Exercise goal » Which lines of the listing below contain the word "done"? Return them.

Supplied data »
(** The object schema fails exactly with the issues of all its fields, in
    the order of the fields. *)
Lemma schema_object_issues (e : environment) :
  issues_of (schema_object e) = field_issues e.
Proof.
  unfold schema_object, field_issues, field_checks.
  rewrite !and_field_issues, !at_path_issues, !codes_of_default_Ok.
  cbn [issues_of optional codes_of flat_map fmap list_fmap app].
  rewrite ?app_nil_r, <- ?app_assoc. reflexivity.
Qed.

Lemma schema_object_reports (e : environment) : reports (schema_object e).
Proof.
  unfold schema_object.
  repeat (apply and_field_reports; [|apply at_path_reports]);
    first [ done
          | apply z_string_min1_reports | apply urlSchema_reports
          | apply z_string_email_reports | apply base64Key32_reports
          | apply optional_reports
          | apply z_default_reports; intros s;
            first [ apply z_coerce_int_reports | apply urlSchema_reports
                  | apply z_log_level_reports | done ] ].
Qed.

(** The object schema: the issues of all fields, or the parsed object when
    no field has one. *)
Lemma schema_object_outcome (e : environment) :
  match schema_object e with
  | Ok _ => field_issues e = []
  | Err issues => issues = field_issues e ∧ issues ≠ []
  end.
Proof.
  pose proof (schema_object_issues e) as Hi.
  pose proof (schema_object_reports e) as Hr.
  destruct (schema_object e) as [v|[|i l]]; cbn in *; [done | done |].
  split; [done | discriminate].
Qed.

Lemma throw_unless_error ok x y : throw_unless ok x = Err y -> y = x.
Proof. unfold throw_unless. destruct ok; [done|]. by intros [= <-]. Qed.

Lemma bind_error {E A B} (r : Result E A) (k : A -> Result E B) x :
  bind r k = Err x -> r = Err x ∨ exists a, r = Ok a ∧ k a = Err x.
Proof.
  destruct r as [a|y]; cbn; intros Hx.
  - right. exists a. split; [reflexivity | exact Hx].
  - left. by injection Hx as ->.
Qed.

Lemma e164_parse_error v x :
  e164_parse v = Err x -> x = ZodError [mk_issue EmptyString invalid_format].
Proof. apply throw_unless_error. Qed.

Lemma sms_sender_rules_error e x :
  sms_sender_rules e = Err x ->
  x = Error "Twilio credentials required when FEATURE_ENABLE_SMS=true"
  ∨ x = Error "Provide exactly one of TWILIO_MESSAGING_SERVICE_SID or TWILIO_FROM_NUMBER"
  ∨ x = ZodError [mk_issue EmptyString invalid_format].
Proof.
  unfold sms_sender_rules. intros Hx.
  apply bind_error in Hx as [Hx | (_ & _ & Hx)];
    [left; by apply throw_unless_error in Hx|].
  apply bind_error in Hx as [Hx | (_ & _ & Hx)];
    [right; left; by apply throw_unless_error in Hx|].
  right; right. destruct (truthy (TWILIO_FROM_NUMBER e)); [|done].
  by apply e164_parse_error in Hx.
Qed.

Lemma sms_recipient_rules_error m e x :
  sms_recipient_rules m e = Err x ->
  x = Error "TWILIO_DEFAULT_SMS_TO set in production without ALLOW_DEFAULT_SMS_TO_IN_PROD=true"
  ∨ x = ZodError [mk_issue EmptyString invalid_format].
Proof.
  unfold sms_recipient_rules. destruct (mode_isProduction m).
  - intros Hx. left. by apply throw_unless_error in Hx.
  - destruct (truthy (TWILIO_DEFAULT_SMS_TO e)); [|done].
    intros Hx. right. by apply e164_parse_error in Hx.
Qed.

Completed task »
    first [ done
                  | apply z_log_level_reports | done ] ].
  destruct (schema_object e) as [v|[|i l]]; cbn in *; [done | done |].
  split; [done | discriminate].
Proof. unfold throw_unless. destruct ok; [done|]. by intros [= <-]. Qed.
  right; right. destruct (truthy (TWILIO_FROM_NUMBER e)); [|done].
  - destruct (truthy (TWILIO_DEFAULT_SMS_TO e)); [|done].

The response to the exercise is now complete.